Aim of the exercise » Report back every line from the entries below in which the word "holds" occurs.

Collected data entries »
◇ ◇ ◇ ◇

(** Turns of an instance without the seat change no file. *)
Lemma move_files t p k w p' k' w' :
  move t p k w = Some (p', k', w') -> seatOf p = None -> files w' = files w.
Proof.
  destruct t as [r|oe|f| | |f| |], p as [b|b|seat b at_|c|seat ln|seat ln at_|seat back|]; try done.
  all: try (cbn [move reap seatOf holds]; injection 1 as <- <- <-; done).
  all: cbn [move].
  - rewrite TryConnect_eq. by destruct (negb r && _); injection 1 as <- <- <-.
  - destruct (TryLock _ _ _) as [[c|] w1]; by injection 1 as <- <- <-.
Qed.

Lemma move_own t p k w p' k' w' :
  wf_world w -> fd_ok p w -> files_own p w -> move t p k w = Some (p', k', w') -> files_own p' w'.
Proof.
  intros Hw Hfd Hown Hm. destruct (move_moved _ _ _ _ _ _ _ Hw Hfd Hm) as [_ Hfd' _].
  assert (Hno : (forall k, kindOk p' k -> fdId k = None) -> files_own p' w') by by apply files_own_noId.
  revert Hm Hfd' Hno.
  destruct t as [r|oe|f| | |f| |], p as [b|b|seat b at_|c|seat ln|seat ln at_|seat back|]; try done.
  all: cbn [move reap seatOf holds].
  all: try (injection 1 as <- <- <-; intros _ Hno; by apply Hno).
  - rewrite TryConnect_eq. destruct (negb r && _); injection 1 as <- <- <-; intros _ Hno; apply Hno; first [done|by intros ? ->].
  - destruct (TryLock _ _ _) as [[c|] w1]; injection 1 as <- <- <-; intros _ Hno; by apply Hno.
  - destruct at_ as [|fd| |fd| | | |hub| |fd|hub id| |hub id|hub id]; cbn [bindStep];
      unfold retry, joined.
    all: try (destruct (sys_socket f w) as [[fd1 w1]|]; injection 1 as <- <- <-; intros _ Hno; apply Hno; first [done|by intros ? ->]).
    all: try (destruct (sys_connect _ _ _ _); injection 1 as <- <- <-; intros _ Hno; by apply Hno).
    all: try (injection 1 as <- <- <-; intros _ Hno; apply Hno; by destruct (negb f && isSocket sockPath w)).
    + unfold sys_bind. destruct f; [|destruct (files w !! sockPath) eqn:Hf]; injection 1 as <- <- <-; intros _ Hno;
        try (by apply Hno).
      intros fd k1 id [= <-] Hk Hid. cbn in Hk. rewrite lookup_insert_eq in Hk. injection Hk as <-.
      injection Hid as <-. eexists. cbn. by rewrite lookup_insert_eq.
    + unfold sys_listen. destruct f; injection 1 as <- <- <-; intros _ Hno; [by apply Hno|].
      eapply files_own_same; [exact Hown|done| |done]. intros fd k1 i [= <-] Hk Hi. cbn in Hk.
      rewrite lookup_insert_eq in Hk. injection Hk as <-. exists (FdBound id). split; [|done].
      destruct (Hfd hub eq_refl) as (k2 & Hk2 & ->). done.
    + injection 1 as <- <- <-. intros _ _. eapply files_own_same; [exact Hown|done| |].
      * intros fd k1 i _ Hk Hi. exists k1. by destruct f.
      * intros i (n & Hn & H1 & H2). destruct f; [by exists n|]. eexists. cbn. rewrite lookup_alter_eq, Hn. done.
    + injection 1 as <- <- <-. intros _ _. eapply files_own_same; [exact Hown|done| |done]. eauto.
  - destruct (closeStep _ _ _ _) as [[x|] w1]; injection 1 as <- <- <-; intros _ Hno; by apply Hno.
  - injection 1 as <- <- <-; intros _ Hno. apply Hno. by destruct back.
Qed.
(** C3: leases survive their hubs. In a fleet configured with an IPv4 network and a first
    lease inside it, with at most 32 clients (what a heartbeat carries): whatever the order in which
    instances start, bind, join, close, die and take over, system calls fail, clients ask,
    heartbeats are sent, arrive or are lost, nothing panics; at most one instance leases
    addresses, it is under the seat, and its table gives no address twice. And
    as long as every instance that became the hub had read a heartbeat sent since the last
    client got a new address, the table holds every answer any hub ever gave: all along the
    succession each client is told one address, and no two clients the same. *)
Theorem leases_survive evs fs :
  Forall event_ok evs ->
  returns (srun sockPath mode c evs (site0 fs)) (fun s =>
    (forall i j p q x y, procs s !! i = Some p -> procs s !! j = Some q ->
       pool p = Some x -> pool q = Some y -> i = j) /\
    (forall i p q seq, procs s !! i = Some p -> pool p = Some (q, seq) ->
       (exists ph fd, insts (fl s) !! i = Some ph /\ Fleet.seatOf ph = Some fd) /\
       (forall k k' a, assigned q !! k = Some a -> assigned q !! k' = Some a -> k = k') /\
       (behind s = false -> forall k a, (k, a) ∈ told s -> assigned q !! k = Some a)) /\
    (behind s = false -> forall k a k' a', (k, a) ∈ told s -> (k', a') ∈ told s -> (k = k' <-> a = a'))).
Proof.
  intros Hev. eapply returns_mono; [|apply (srun_inv evs [] (site0 fs)), Hev; apply inv_site0].
  intros s [l Hi]. split_and!.
  - intros i j p q x y. by eapply one_pool.
  - intros i p q seq Hp Eq. destruct (po_pool _ _ _ _ _ (in_proc l s Hi i p Hp) q seq Eq) as (_ & Hh & l' & Hg & Hl).
    destruct Hh as (ph & Hph & [fd Hfd]%serving_seat).
    split_and!; [by eexists _, _| |].
    + intros k k' a Hk Hk'. eapply assigned_inj; [apply Hg|done|done].
    + intros Hb k a Hin. rewrite (Hl Hb) in Hg. destruct (in_now l s Hi Hb) as (_ & q0 & Hg0 & Ht).
      rewrite <- (grew_det _ _ _ Hg0 Hg). by apply Ht.
  - intros Hb k a k' a' Hin Hin'. destruct (in_now l s Hi Hb) as (_ & q & Hg & Ht).
    specialize (Ht _ _ Hin) as H1. specialize (Ht _ _ Hin') as H2. split; [intros ->; congruence|].
    intros ->. eapply assigned_inj; [apply Hg|done|done].
Qed.

(** The turns of one instance from the top of the loop to the uplink; [n] are the system
    calls of its [BindOrConnect]. *)
Definition succeed (i n : nat) (walk : Z -> list (bytes * bytes) -> list (bytes * bytes)) : list event :=
  [Turn (Fleet.Does i (Fleet.Connect false)) walk; Turn (Fleet.Does i (Fleet.Lock None)) walk] ++
  replicate n (Turn (Fleet.Does i (Fleet.BindStep false)) walk).

Lemma srun_app evs1 evs2 s :
  srun sockPath mode c (evs1 ++ evs2) s = (s ← srun sockPath mode c evs1 s; srun sockPath mode c evs2 s).
Proof.
  revert s. induction evs1 as [|e evs1 IH]; intros s; cbn [srun app]; [done|].
  destruct (sstep _ _ _ e s); [apply IH|done].
Qed.

(** The calls of an undisturbed [BindOrConnect] that binds. *)
Lemma srun_binds i walk m : forall s seat b at_ ln w p,
  insts (fl s) !! i = Some (Seated seat b at_) -> procs s !! i = Some p ->
  bindLoop m quiet noFault sockPath mode at_ (Fleet.os (fl s)) = (inr (Ok (inl ln)), w) ->
  exists ts f, (ts <= m)%nat /\ insts f !! i = Some (Hub seat ln) /\ Fleet.os f = w /\
    srun sockPath mode c (replicate ts (Turn (Fleet.Does i (Fleet.BindStep false)) walk)) s =
      promote c i walk p (setFleet f s).
Proof.
  induction m as [|m IH]; intros s seat b at_ ln w p Hi Hp; cbn [bindLoop]; [done|].
  unfold quiet at 1, noFault at 1. pose proof (Fleet.step_bind sockPath mode i (fl s) seat b at_ Hi) as E.
  destruct (bindStep false sockPath mode at_ (Fleet.os (fl s))) as [[at1|r1] w1].
  - set (f1 := Fleet.mkFleet (<[i := Seated seat b at1]> (insts (fl s))) (Fleet.kern (fl s)) w1 (Fleet.others (fl s))) in E.
    intros Hl. destruct (IH (setFleet f1 s) seat b at1 ln w p) as (ts & f & Hn & Hh & Hw & Hr);
      [apply lookup_insert_eq|done|done|].
    exists (S ts), f. split; [lia|]. split; [done|]. split; [done|]. cbn [replicate srun sstep]. unfold turn at 1.
    rewrite E. cbn [procs setFleet fl]. unfold f1 at 1. cbn [insts]. rewrite lookup_insert_eq, Hp. exact Hr.
  - intros [= -> ->].
    exists 1%nat, (Fleet.mkFleet (<[i := Hub seat ln]> (insts (fl s))) (Fleet.kern (fl s)) w (Fleet.others (fl s))).
    split; [lia|]. split; [apply lookup_insert_eq|]. split; [done|].
    cbn [replicate srun sstep]. unfold turn. rewrite E. cbn [procs setFleet fl insts Fleet.outcome].
    rewrite lookup_insert_eq, Hp. by destruct (promote _ _ _ _ _).
Qed.

Lemma srun_succeed s i b p walk :
  Fleet.inv sockPath (fl s) -> insts (fl s) !! i = Some (Discover b) -> procs s !! i = Some p ->
  answers sockPath (Fleet.os (fl s)) = false ->
  (forall j q, insts (fl s) !! j = Some q -> Fleet.seatOf q = None) ->
  (forall nd, files (Fleet.os (fl s)) !! sockPath = Some nd -> node_sock nd = true) ->
  exists ts f, (ts <= 11)%nat /\ (exists fd ln, insts f !! i = Some (Hub fd ln)) /\
    answers sockPath (Fleet.os f) = true /\
    srun sockPath mode c (succeed i ts walk) s = promote c i walk p (setFleet f s).
Proof.
  intros Hi Hd Hp Ha Hs Hf.
  destruct (Fleet.takes_seat sockPath mode (fl s) i b) as (f1 & f2 & seat & E1 & H1 & E2 & H2 & Ho); [done..|].
  assert (T1 : turn sockPath mode c (Fleet.Does i (Fleet.Connect false)) walk s = Done (setFleet f1 s)).
  { unfold turn. rewrite E1. cbn [procs setFleet]. by rewrite H1, Hp. }
  assert (T2 : turn sockPath mode c (Fleet.Does i (Fleet.Lock None)) walk (setFleet f1 s) = Done (setFleet f2 s)).
  { unfold turn. cbn [fl setFleet]. rewrite E2. cbn [procs setFleet]. by rewrite H2, Hp. }
  destruct (Fleet.bindLoop_hub sockPath mode (Fleet.os (fl s)) Ha Hf) as (ln & w & Hl & Hans).
  rewrite <- Ho in Hl.
  destruct (srun_binds i walk 11 (setFleet f2 s) seat b B0 ln w p H2 Hp Hl) as (ts & f & Hn & Hh & Hw & Hr).
  exists ts, f. split; [done|]. split; [by eexists _, _|]. split; [by rewrite Hw|].
  unfold succeed. rewrite srun_app. cbn [srun sstep]. rewrite T1. cbn [mbind go_bind]. rewrite T2.
  cbn [mbind go_bind]. exact Hr.
Qed.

◇ ◇ ◇ ◇

Exercise solution »
  all: try (cbn [move reap seatOf holds]; injection 1 as <- <- <-; done).
  all: cbn [move reap seatOf holds].
    client got a new address, the table holds every answer any hub ever gave: all along the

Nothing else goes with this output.